======== Data listing ========
(* ===== verification/OrderedFloat.v ===== *)
(** [ordered_float.rs]: the total order, equality and hash on [f64].

    An [f64] is its 64-bit pattern ([to_bits]); the comparison of two patterns
    is that of IEEE 754, given by the Standard Library's specification of
    floating-point numbers on the decoded values. *)
From Stdlib Require Import SpecFloat.
From S2P Require Import Prelude.
From S2P Require Import Ordering.

(** * [f64] *)

Definition f64_ok (b : Z) : Prop := 0 <= b < 2 ^ 64.

Definition f64_sign (b : Z) : bool := 2 ^ 63 <=? b.
Definition f64_magnitude (b : Z) : Z := b mod 2 ^ 63.
Definition f64_exponent (b : Z) : Z := f64_magnitude b / 2 ^ 52.
Definition f64_mantissa (b : Z) : Z := f64_magnitude b mod 2 ^ 52.

Definition f64_decode (b : Z) : spec_float :=
  let s := f64_sign b in
  let e := f64_exponent b in
  let m := f64_mantissa b in
  if e =? 2047 then (if m =? 0 then S754_infinity s else S754_nan)
  else if e =? 0 then (if m =? 0 then S754_zero s else S754_finite s (Z.to_pos m) (-1074))
  else S754_finite s (Z.to_pos (m + 2 ^ 52)) (e - 1075).

(** [f64::is_nan], [f64::partial_cmp], [f64 ==]. *)
Definition is_nan (b : Z) : bool := match f64_decode b with S754_nan => true | _ => false end.
Definition f64_partial_cmp (a b : Z) : option comparison := SFcompare (f64_decode a) (f64_decode b).
Definition f64_eq (a b : Z) : bool :=
  match f64_partial_cmp a b with Some Eq => true | _ => false end.

Definition F64_ZERO : Z := 0.
Definition F64_NEG_ZERO : Z := 2 ^ 63.
(** [f64::NAN]. *)
Definition F64_NAN : Z := 2047 * 2 ^ 52 + 2 ^ 51.

(** * [OrderedFloat] *)

Record OrderedFloat := mkFloat { float_bits : Z }.

#[export] Instance OrderedFloat_eq_dec : EqDecision OrderedFloat.
Proof. solve_decision. Defined.

(** [PartialEq::eq]. *)
Definition of_eq (x y : OrderedFloat) : bool :=
  if is_nan (float_bits x) && is_nan (float_bits y) then true
  else f64_eq (float_bits x) (float_bits y).

(** [Hash::hash]: the bits given to the hasher. *)
Definition of_hash_bits (x : OrderedFloat) : Z :=
  if f64_eq (float_bits x) F64_NEG_ZERO then F64_ZERO
  else if is_nan (float_bits x) then F64_NAN
  else float_bits x.

(** [Ord::cmp]. *)
Definition of_cmp (x y : OrderedFloat) : comparison :=
  match f64_partial_cmp (float_bits x) (float_bits y) with
  | Some ordering => ordering
  | None =>
      if is_nan (float_bits x) then
        (if is_nan (float_bits y) then Eq else Gt)
      else Lt
  end.

(** [PartialOrd::partial_cmp]. *)
Definition of_partial_cmp (x y : OrderedFloat) : option comparison := Some (of_cmp x y).

(** * The value behind a pattern

    IEEE 754 orders the patterns that are not NaN by sign and magnitude. *)
Definition f64_key (b : Z) : Z := if f64_sign b then - f64_magnitude b else f64_magnitude b.

(** A NaN is above every number. *)
Definition of_key (x : OrderedFloat) : Z :=
  if is_nan (float_bits x) then 2 ^ 63 else f64_key (float_bits x).

Lemma f64_fields b :
  let m := f64_mantissa b in let e := f64_exponent b in
  0 <= m < 2 ^ 52 /\ 0 <= e < 2 ^ 11 /\ f64_magnitude b = e * 2 ^ 52 + m.
Proof.
  cbv zeta. unfold f64_mantissa, f64_exponent. set (g := f64_magnitude b).
  assert (0 <= g < 2 ^ 63) by (apply Z.mod_pos_bound; lia).
  pose proof (Z.mod_pos_bound g (2 ^ 52)). pose proof (Z.div_mod g (2 ^ 52)).
  split_and!; lia.
Qed.

Lemma is_nan_spec b : is_nan b = (f64_exponent b =? 2047) && negb (f64_mantissa b =? 0).
Proof. unfold is_nan, f64_decode. repeat case_match; simplify_eq; try done. Qed.

Lemma f64_partial_cmp_nan a b :
  is_nan a || is_nan b = true -> f64_partial_cmp a b = None.
Proof.
  unfold is_nan, f64_partial_cmp. destruct (f64_decode a), (f64_decode b); done.
Qed.

(** Decide an equation between comparisons by the cases of each of them. *)
Ltac compare_cases :=
  repeat match goal with
  | |- context [?a ?= ?b] => destruct (Z.compare_spec a b)
  end; simpl; solve [done | exfalso; lia].

(** On numbers, the IEEE comparison is that of the keys. *)
Lemma f64_partial_cmp_key a b :
  is_nan a = false -> is_nan b = false ->
  f64_partial_cmp a b = Some (f64_key a ?= f64_key b).
Proof.
  rewrite !is_nan_spec. intros Ha Hb. unfold f64_partial_cmp, f64_key, f64_decode.
  destruct (f64_fields a) as (Ma & Ea & Ga), (f64_fields b) as (Mb & Eb & Gb).
  rewrite Ga, Gb. revert Ha Hb Ma Ea Mb Eb. clear Ga Gb.
  generalize (f64_mantissa a) (f64_exponent a) (f64_sign a).
  generalize (f64_mantissa b) (f64_exponent b) (f64_sign b).
  intros mb eb sb ma ea sa Ha Hb Ma Ea Mb Eb.
  destruct (Z.eqb_spec ea 2047), (Z.eqb_spec eb 2047), (Z.eqb_spec ea 0), (Z.eqb_spec eb 0),
    (Z.eqb_spec ma 0), (Z.eqb_spec mb 0), sa, sb; simpl in Ha, Hb; try discriminate; try lia.
  all: cbn [SFcompare]; change (Pos.compare_cont Eq) with Pos.compare;
    rewrite <- ?Z2Pos.inj_compare by lia; f_equal; symmetry.
  all: by compare_cases.
Qed.

Lemma f64_key_bound b : - 2 ^ 63 < f64_key b < 2 ^ 63.
Proof.
  unfold f64_key, f64_magnitude. pose proof (Z.mod_pos_bound b (2 ^ 63)). case_match; lia.
Qed.

Lemma of_cmp_key x y : of_cmp x y = (of_key x ?= of_key y).
Proof.
  unfold of_cmp, of_key.
  pose proof (f64_key_bound (float_bits x)). pose proof (f64_key_bound (float_bits y)).
  destruct (is_nan (float_bits x)) eqn:Hx, (is_nan (float_bits y)) eqn:Hy;
    rewrite ?f64_partial_cmp_nan by (rewrite Hx, Hy; done).
  1-3: symmetry; by compare_cases.
  by rewrite f64_partial_cmp_key.
Qed.

#[export] Instance of_total : TotalOrd of_cmp.
Proof.
  split; intros; rewrite !of_cmp_key in *.
  - apply cmp_refl.
  - apply cmp_sym.
  - by eapply cmp_trans.
  - by apply cmp_eq_l.
Qed.

Lemma f64_eq_key a b :
  f64_eq a b = negb (is_nan a) && negb (is_nan b) && (f64_key a =? f64_key b).
Proof.
  unfold f64_eq. destruct (is_nan a || is_nan b) eqn:Hn.
  - rewrite f64_partial_cmp_nan by done. by destruct (is_nan a), (is_nan b).
  - apply orb_false_iff in Hn as [Ha Hb]. rewrite f64_partial_cmp_key, Ha, Hb by done. simpl.
    destruct (Z.compare_spec (f64_key a) (f64_key b)), (Z.eqb_spec (f64_key a) (f64_key b));
      (done || lia).
Qed.

Lemma of_eq_key x y : of_eq x y = (of_key x =? of_key y).
Proof.
  unfold of_eq, of_key. rewrite f64_eq_key.
  pose proof (f64_key_bound (float_bits x)). pose proof (f64_key_bound (float_bits y)).
  destruct (is_nan (float_bits x)), (is_nan (float_bits y)); cbn [negb andb]; try done; symmetry;
    apply Z.eqb_neq; lia.
Qed.

Lemma f64_bits_of_key b :
  f64_ok b -> b = if f64_sign b then 2 ^ 63 - f64_key b else f64_key b.
Proof.
  unfold f64_ok, f64_key, f64_magnitude, f64_sign. intros Hb.
  destruct (Z.leb_spec (2 ^ 63) b).
  - replace b with (b - 2 ^ 63 + 1 * 2 ^ 63) at 2 by lia.
    rewrite Z.mod_add, Z.mod_small by lia. lia.
  - rewrite Z.mod_small by lia. lia.
Qed.

Lemma f64_key_inj a b :
  f64_ok a -> f64_ok b -> f64_key a = f64_key b -> f64_key a <> 0 -> a = b.
Proof.
  intros Ha Hb Hk H0. rewrite (f64_bits_of_key a Ha), (f64_bits_of_key b Hb).
  assert (f64_sign a = f64_sign b) as ->; [|by rewrite Hk].
  revert Hk H0. unfold f64_key, f64_magnitude.
  pose proof (Z.mod_pos_bound a (2 ^ 63)). pose proof (Z.mod_pos_bound b (2 ^ 63)).
  destruct (f64_sign a), (f64_sign b); (done || lia).
Qed.

(** Equal values are hashed from the same bits, and only they. *)
Lemma of_hash_bits_eq x y :
  f64_ok (float_bits x) -> f64_ok (float_bits y) ->
  of_eq x y = true <-> of_hash_bits x = of_hash_bits y.
Proof.
  intros Hx Hy. destruct x as [a], y as [b]. unfold of_eq, of_hash_bits. cbn [float_bits] in *.
  rewrite !f64_eq_key. change (is_nan F64_NEG_ZERO) with false.
  change (f64_key F64_NEG_ZERO) with 0.
  assert (is_nan F64_NAN = true) as Hnan by done. assert (is_nan F64_ZERO = false) as Hzero by done.
  destruct (is_nan a) eqn:Ha, (is_nan b) eqn:Hb; cbn [negb andb]; [done| | |].
  - destruct (Z.eqb_spec (f64_key b) 0); split; intros; congruence.
  - destruct (Z.eqb_spec (f64_key a) 0); split; intros; congruence.
  - assert (f64_key F64_ZERO = 0) as H0 by done. rewrite Z.eqb_eq.
    destruct (Z.eqb_spec (f64_key a) 0), (Z.eqb_spec (f64_key b) 0); split; intros; try congruence.
    by apply f64_key_inj.
Qed.

(** * Properties *)

(** C35: [OrderedFloat::cmp] is a total order that extends the IEEE comparison
    of numbers (so -0 and 0 are equal), with every NaN equal to every NaN and
    above every number. *)
Theorem ordered_float_order x y z :
  of_cmp x x = Eq
  /\ of_cmp y x = CompOpp (of_cmp x y)
  /\ (of_cmp x y = Lt -> of_cmp y z = Lt -> of_cmp x z = Lt)
  /\ (of_cmp x y = Eq -> of_cmp x z = of_cmp y z)
  /\ (is_nan (float_bits x) = false -> is_nan (float_bits y) = false ->
      f64_partial_cmp (float_bits x) (float_bits y) = Some (of_cmp x y))
  /\ (is_nan (float_bits y) = true ->
      of_cmp x y = if is_nan (float_bits x) then Eq else Lt).
Proof.
  split_and!; [apply cmp_refl|apply cmp_sym|apply cmp_trans|apply cmp_eq_l| |].
  - intros Hx Hy. rewrite of_cmp_key. unfold of_key. rewrite Hx, Hy. by apply f64_partial_cmp_key.
  - intros Hy. rewrite of_cmp_key. unfold of_key. rewrite Hy.
    pose proof (f64_key_bound (float_bits x)). destruct (is_nan (float_bits x)); by compare_cases.
Qed.

(** C36: Equality agrees with the order, and values are equal exactly when they
    are hashed from the same bits (both zeros as 0.0, every NaN as the
    canonical one), as hash containers need. *)
Theorem ordered_float_eq_hash x y :
  f64_ok (float_bits x) -> f64_ok (float_bits y) ->
  (of_eq x y = true <-> of_cmp x y = Eq)
  /\ (of_eq x y = true <-> of_hash_bits x = of_hash_bits y).
Proof.
  intros Hx Hy. split; [|by apply of_hash_bits_eq].
  rewrite of_eq_key, of_cmp_key, Z.eqb_eq, Z.compare_eq_iff. done.
Qed.

Lemma ordered_float_eq_hash_witness :
  (of_eq (mkFloat F64_ZERO) (mkFloat F64_NEG_ZERO) = true
   <-> of_cmp (mkFloat F64_ZERO) (mkFloat F64_NEG_ZERO) = Eq)
  /\ (of_eq (mkFloat F64_ZERO) (mkFloat F64_NEG_ZERO) = true
      <-> of_hash_bits (mkFloat F64_ZERO) = of_hash_bits (mkFloat F64_NEG_ZERO)).
Proof. apply ordered_float_eq_hash; unfold f64_ok, F64_ZERO, F64_NEG_ZERO; cbn [float_bits]; lia. Defined.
========
**Assignment:**
Exact copies of the lines from the start of the data up to the line holding "if f64_eq (float_bits", both included, are all that is needed.

**Solved problem:**
(* ===== verification/OrderedFloat.v ===== *)
(** [ordered_float.rs]: the total order, equality and hash on [f64].

    An [f64] is its 64-bit pattern ([to_bits]); the comparison of two patterns
    is that of IEEE 754, given by the Standard Library's specification of
    floating-point numbers on the decoded values. *)
From Stdlib Require Import SpecFloat.
From S2P Require Import Prelude.
From S2P Require Import Ordering.

(** * [f64] *)

Definition f64_ok (b : Z) : Prop := 0 <= b < 2 ^ 64.

Definition f64_sign (b : Z) : bool := 2 ^ 63 <=? b.
Definition f64_magnitude (b : Z) : Z := b mod 2 ^ 63.
Definition f64_exponent (b : Z) : Z := f64_magnitude b / 2 ^ 52.
Definition f64_mantissa (b : Z) : Z := f64_magnitude b mod 2 ^ 52.

Definition f64_decode (b : Z) : spec_float :=
  let s := f64_sign b in
  let e := f64_exponent b in
  let m := f64_mantissa b in
  if e =? 2047 then (if m =? 0 then S754_infinity s else S754_nan)
  else if e =? 0 then (if m =? 0 then S754_zero s else S754_finite s (Z.to_pos m) (-1074))
  else S754_finite s (Z.to_pos (m + 2 ^ 52)) (e - 1075).

(** [f64::is_nan], [f64::partial_cmp], [f64 ==]. *)
Definition is_nan (b : Z) : bool := match f64_decode b with S754_nan => true | _ => false end.
Definition f64_partial_cmp (a b : Z) : option comparison := SFcompare (f64_decode a) (f64_decode b).
Definition f64_eq (a b : Z) : bool :=
  match f64_partial_cmp a b with Some Eq => true | _ => false end.

Definition F64_ZERO : Z := 0.
Definition F64_NEG_ZERO : Z := 2 ^ 63.
(** [f64::NAN]. *)
Definition F64_NAN : Z := 2047 * 2 ^ 52 + 2 ^ 51.

(** * [OrderedFloat] *)

Record OrderedFloat := mkFloat { float_bits : Z }.

#[export] Instance OrderedFloat_eq_dec : EqDecision OrderedFloat.
Proof. solve_decision. Defined.

(** [PartialEq::eq]. *)
Definition of_eq (x y : OrderedFloat) : bool :=
  if is_nan (float_bits x) && is_nan (float_bits y) then true
  else f64_eq (float_bits x) (float_bits y).

(** [Hash::hash]: the bits given to the hasher. *)
Definition of_hash_bits (x : OrderedFloat) : Z :=
  if f64_eq (float_bits x) F64_NEG_ZERO then F64_ZERO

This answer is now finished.